[Opening SOURCE MATERIAL section]
Definition vnet_pool_alloc (p : vnet_pool) (now_tick : Z) : vnet_pool * option nat :=
  match find_elem (λ f, f_refcnt f =? 0) (pl_slots p) with
  | None => (p, None)
  | Some (i, f) =>
    (p <| pl_slots := <[i := f <| f_gen := u16 (f_gen f + 1) |> <| f_refcnt := 1 |> <| f_len := 0 |>
                              <| f_flags := 0 |> <| f_src_vm := 0 |> <| f_dst_mask := 0 |>
                              <| f_born_tick := now_tick |>]> (pl_slots p) |>
       <| pl_in_use_count := u16 (pl_in_use_count p + 1) |>, Some i)
  end.

Definition vnet_pool_ref (p : vnet_pool) (slot : nat) (gen : Z) : vnet_pool * Z :=
  match pl_slots p !! slot with
  | None => (p, WT_VNET_E_BADARG)
  | Some f =>
    if f_refcnt f =? 0 then (p, WT_VNET_E_STALE_COOKIE) else
    if negb (f_gen f =? gen) then (p, WT_VNET_E_STALE_COOKIE) else
    if f_refcnt f =? 0xFFFF then (p, WT_VNET_E_BADARG) else
    (p <| pl_slots := <[slot := f <| f_refcnt := u16 (f_refcnt f + 1) |>]> (pl_slots p) |>, WT_VNET_OK)
  end.

(** [if (p->in_use_count > 0U) p->in_use_count--;] *)
Definition one_less_in_use (p : vnet_pool) : vnet_pool :=
  if pl_in_use_count p >? 0 then p <| pl_in_use_count := pl_in_use_count p - 1 |> else p.
Lemma send_copied_spec now k v frame dst g s p sw (Q : Z → vnet_switch → Prop) :
  vinv None now sw → sw_vnics sw !! k = Some v → v_mac_set v = true →
  WT_VNET_FRAME_MIN ≤ Z.of_nat (length frame) ≤ WT_VNET_FRAME_MAX → mac_at frame VNET_MAC_LEN = Some (v_mac v) →
  find_elem (λ f, f_refcnt f =? 0) (pl_slots (sw_pool sw)) = Some (s, g) →
  vnet_pool_alloc (sw_pool sw) now = (p, Some s) →
  (∀ rc sw', rc ≠ WT_VNET_OK → unchanged now sw sw' → vnet_mac_is_zero dst = true → Q rc sw') →
  (∀ rc sw' d got, vnet_mac_is_zero dst = false → transmitted now (Z.of_nat k) frame dst sw sw' d got →
     (rc = WT_VNET_OK ↔ ∃ j, got j = true) → Q rc sw') →
  wp (send_copied k s frame (Z.of_nat k) dst) Q Q (sw <| sw_pool := p |>).
Proof.
  intros Hinv Hv Hset Hlen Hmac Hfind Halloc Hno Hok. pose proof (find_elem_Some _ _ _ _ Hfind) as [Hs Hz].
  apply Z.eqb_eq in Hz. apply wp_bind, wp_gets. unfold id. apply wp_bind. eapply wp_defined.
  { pose proof Halloc as Ha. unfold vnet_pool_alloc in Ha. rewrite Hfind in Ha. injection Ha as <-. simpl.
    by rewrite list_lookup_insert_eq by (by eapply lookup_lt_Some). }
  cbn [f_gen set_field set_f_gen set_f_refcnt set_f_len set_f_flags set_f_src_vm set_f_dst_mask set_f_born_tick].
  apply wp_bind. eapply fill_spec; [done..|]. intros sw1 f Ht Hg Hone Hh Ev Ef Efl Hoth.
  apply wp_bind. eapply wp_bump; [by rewrite Ev|]. intros sw2 Hc. pose proof (in_transit_core _ _ _ _ _ Ht Hc) as Ht2.
  assert (∃ v2, sw_vnics sw2 !! k = Some v2) as [v2 Hv2].
  { pose proof Hc as [Hcv _ _ _]. symmetry in Hcv. rewrite <-Ev in Hv.
    destruct (same_lookup _ _ _ _ _ Hcv Hv) as (v2 & ? & _). by exists v2. }
  rewrite <-Hg. destruct (vnet_mac_is_zero dst) eqn:Hzero.
  - apply wp_bind. eapply wp_bump; [done|]. intros sw3 Hc3. pose proof (in_transit_core _ _ _ _ _ Ht2 Hc3) as [Hi3 Hf3 _].
    assert (∃ v3, sw_vnics sw3 !! k = Some v3) as [v3 Hv3].
    { pose proof Hc3 as [Hcv _ _ _]. symmetry in Hcv.
      destruct (same_lookup _ _ _ _ _ Hcv Hv2) as (v3 & ? & _). by exists v3. }
    apply wp_bind. eapply release_scratch_spec; [done..|]. intros sw4 Hi4 Ev4 Ef4 Es4. apply wp_early, Hno; [done| |done].
    eapply (dropped_unchanged now s g _ sw sw1 sw3); try done. by transitivity sw2.
  - destruct Hh as (Hh1 & Hh2 & Hh3). rewrite <-Hh2. rewrite <-Hh1 at 1.
    apply wp_bind. eapply forward_spec; [done|rewrite Hh1; lia|]. intros sw3 got n Hfw.
    destruct (in_transit_after _ _ _ _ _ _ _ _ Ht2 Hfw) as (f3 & [Hi3 Hf3 _] & Hm3 & _).
    destruct (lookup_lt_is_Some_2 (sw_vnics sw3) k) as [v3 Hv3].
    { rewrite (fw_len _ _ _ _ _ _ _ _ Hfw). by eapply lookup_lt_Some. }
    assert (f_gen f = f_gen f3) as -> by (by injection Hm3 as _ -> _ _ _).
    apply wp_bind. eapply release_scratch_spec; [done..|]. intros sw4 Hi4 Ev4 Ef4 Es4.
    assert (transmitted now (Z.of_nat k) frame dst sw sw4 (desc_for s f) got) as Htm.
    { rewrite Hh1 in Hfw. eapply (forward_transmitted now s f k v frame dst sw sw1 sw2 sw3 sw4 got n g); try done.
      by exists f3. }
    destruct (Z.eqb_spec n 0) as [Hn|Hn].
    + pose proof (proj1 (fw_none _ _ _ _ _ _ _ _ Hfw) Hn) as Hnone.
      assert (¬ ∃ j, got j = true) as Hnot.
      { intros [j Hj]. pose proof (fw_got _ _ _ _ _ _ _ _ Hfw j Hj) as Hin. by rewrite Hnone in Hj. }
      rewrite <-Ev4 in Hv3. destruct (vnet_mac_is_multicast dst); simpl; (eapply wp_bump_early; [done|]);
        intros sw5 Hc5; (eapply Hok; [done|by eapply transmitted_core|]); by split.
    + apply wp_ret. eapply Hok; [done..|]. split; [|done]. intros _.
      destruct (decide (Exists (λ j, got j = true) (destinations sw2 (f_src_vm f) dst))) as [He|He].
      * apply Exists_exists in He as (j & _ & Hj). by exists j.
      * exfalso. apply Hn, (fw_none _ _ _ _ _ _ _ _ Hfw). intros j Hj. apply not_true_iff_false. intros Hgj.
        apply He, Exists_exists. by exists j.
Qed.
(** ** Delivery *)

Lemma lookup_port x tick sw k v :
  vinv x tick sw → sw_vnics sw !! k = Some v → v_mac_set v = true →
  vnet_fdb_lookup (sw_fdb sw) (v_mac v) = Z.of_nat k ∧ vnet_mac_is_multicast (v_mac v) = false.
Proof.
  intros Hi Hk Hs. destruct (own_mac_unicast _ _ _ _ _ Hi Hk Hs) as [Hz Hm]. split; [|done].
  destruct (vi_fdb _ _ _ Hi) as [Hd He Hp]. destruct (Hp k v Hk Hs) as [_ [i Hi1]].
  unfold vnet_fdb_lookup. rewrite Hm, Hz. simpl.
  destruct (fdb_find_mac (sw_fdb sw) (v_mac v)) as [[j e]|] eqn:Hf.
  - destruct (fdb_mac_assigned _ _ _ _ _ (vi_fdb _ _ _ Hi) Hf) as (Hj & Hmac & Hkind).
    assert (j = i) as -> by (eapply Hd; [exact Hj|exact Hi1|congruence|done|done]). by simplify_eq.
  - pose proof (find_elem_None _ _ _ _ Hf Hi1) as Hn. unfold is_kind in Hn. simpl in Hn.
    rewrite (proj2 (mac_equals_iff _ _)) in Hn; done.
Qed.

Lemma unicast_destination x tick sw k kd v :
  vinv x tick sw → sw_vnics sw !! kd = Some v → v_mac_set v = true → kd ≠ k →
  destinations sw (Z.of_nat k) (v_mac v) = [kd].
Proof.
  intros Hi Hk Hs Hne. destruct (lookup_port _ _ _ _ _ Hi Hk Hs) as [Hl Hm]. unfold destinations. rewrite Hm, Hl.
  pose proof (lookup_lt_Some _ _ _ Hk) as Hlt. pose proof (vi_nvm _ _ _ Hi) as Hn. unfold nvm in Hn.
  rewrite (proj2 (Z.eqb_neq (Z.of_nat kd) VNET_FDB_NO_VM)) by (unfold VNET_FDB_NO_VM; lia).
  rewrite (proj2 (Z.eqb_neq (Z.of_nat kd) (Z.of_nat k))) by lia. by rewrite vnic_of_spec, decide_True.
Qed.
Definition wt_co_wake (co : option co_ref) : func sched unit := fn (
  match co with
  | None => mret tt
  | Some p =>
    when (negb (is_valid_co_pointer p) || bool_decide (p = CoBootstrap)) (panic;; early tt);;
    c ← get_co p;
    match co_state c with
    | WT_CO_RUNNABLE | WT_CO_RUNNING => mod_co p (λ c, c <| co_wake_pending := true |>)
    | WT_CO_FAULTED => mret tt
    | WT_CO_BLOCKED =>
      mod_co p (λ c, c <| co_wake_pending := false |>);;
      mod_co p (λ c, c <| co_state := WT_CO_RUNNABLE |>);;
      call (runqueue_enqueue p)
    end
  end).

(** The loop is the one of [runqueue_unlink], written out in the source. *)
Definition wt_co_mark_faulted (co : option co_ref) : func sched unit := fn (
  match co with
  | None => mret tt
  | Some p =>
    unlink_walk (S WT_CO_MAX) None p;;
    mod_co p (λ c, c <| co_state := WT_CO_FAULTED |>);;
    cur ← gets g_wt_co_current;
    when (bool_decide (cur = Some p)) (modify (λ s, s <| g_wt_co_current := Some CoBootstrap |>))
  end).

Definition wt_co_reinit (co : option co_ref) (entry arg : Z) : func sched Z := fn (
  match co with
  | None => mret (-1)
  | Some p =>
    when (entry =? 0) (early (-1));;
    when (negb (is_valid_co_pointer p) || bool_decide (p = CoBootstrap)) (early (-1));;
    c ← get_co p;
    when (co_stack_base c =? 0) (early (-1));;
    call (runqueue_unlink (Some p));;
    cur ← gets g_wt_co_current;
    when (bool_decide (cur = Some p)) (modify (λ s, s <| g_wt_co_current := Some CoBootstrap |>));;
    mod_co p (λ c, c <| co_sp := 0 |> <| co_entry := entry |> <| co_arg := arg |> <| co_state := WT_CO_BLOCKED |>
                     <| co_next_run := None |> <| co_next_wait := None |> <| co_wake_pending := false |>);;
    c ← get_co p;
    modify (λ s, s <| sc_memory := store32 (sc_memory s) (co_stack_base c) WT_CO_STACK_CANARY |>);;
    call (wt_co_arch_init_stack p entry arg);;
    mret 0
  end).

Definition wt_co_current {R} : prog sched R (option co_ref) :=
  cur ← gets g_wt_co_current;
  mret (if decide (cur = Some CoBootstrap) then None else cur).

(** A null handle reports [WT_CO_FAULTED]. *)
Definition wt_co_state {R} (co : option co_ref) : prog sched R wt_co_state_t :=
  match co with None => mret WT_CO_FAULTED | Some p => c ← get_co p; mret (co_state c) end.
Definition wt_co_wake_pending {R} (co : option co_ref) : prog sched R bool :=
  match co with None => mret false | Some p => c ← get_co p; mret (co_wake_pending c) end.

Definition wt_co_run (co : option co_ref) : func sched Z := fn (
  match co with
  | None => mret 0
  | Some p =>
    cur ← gets g_wt_co_current;
    when (negb (bool_decide (cur = Some CoBootstrap))) (early 0);;
    when (negb (is_valid_co_pointer p) || bool_decide (p = CoBootstrap)) (panic;; early 0);;
    c ← get_co p;
    when (negb (bool_decide (co_state c = WT_CO_RUNNABLE))) (early 0);;
    call (runqueue_unlink (Some p));;
    call (do_switch (Some p));;
    mret 1
  end).

(** [while (switches < budget_iterations)]: at most [todo] more rounds. *)
Fixpoint tick_loop {R} (todo : nat) (switches : Z) : prog sched R Z :=
  match todo with
  | O => mret switches
  | S todo' =>
    to ← call runqueue_dequeue;
    match to with
    | None => mret switches
    | Some _ => call (do_switch to);; tick_loop todo' (switches + 1)
    end
  end.

Definition wt_co_tick (budget_iterations : nat) : func sched Z := fn (
  cur ← gets g_wt_co_current;
  when (negb (bool_decide (cur = Some CoBootstrap))) (early 0);;
  when (budget_iterations =? 0)%nat (early 0);;
  tick_loop budget_iterations 0).

Definition wt_co_request_preempt : func sched bool := fn (
  cur ← gets g_wt_co_current;
  match cur with
  | None => mret false
  | Some p =>
    when (bool_decide (p = CoBootstrap)) (early false);;
    c ← get_co p;
    when (negb (bool_decide (co_state c = WT_CO_RUNNING))) (early false);;
    mod_co p (λ c, c <| co_state := WT_CO_RUNNABLE |>);;
    modify (λ s, s <| g_wt_co_pendsv_target := None |>);;
    call wt_co_arch_request_preempt;;
    mret true
  end).
End api.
[Closing SOURCE MATERIAL section]
Return nothing but the lines from the top of the records above through the line that has "<| f_born_tick := now_tick". Keep each one exact.

_EXERCISE ANSWER:_
Definition vnet_pool_alloc (p : vnet_pool) (now_tick : Z) : vnet_pool * option nat :=
  match find_elem (λ f, f_refcnt f =? 0) (pl_slots p) with
  | None => (p, None)
  | Some (i, f) =>
    (p <| pl_slots := <[i := f <| f_gen := u16 (f_gen f + 1) |> <| f_refcnt := 1 |> <| f_len := 0 |>
                              <| f_flags := 0 |> <| f_src_vm := 0 |> <| f_dst_mask := 0 |>
                              <| f_born_tick := now_tick |>]> (pl_slots p) |>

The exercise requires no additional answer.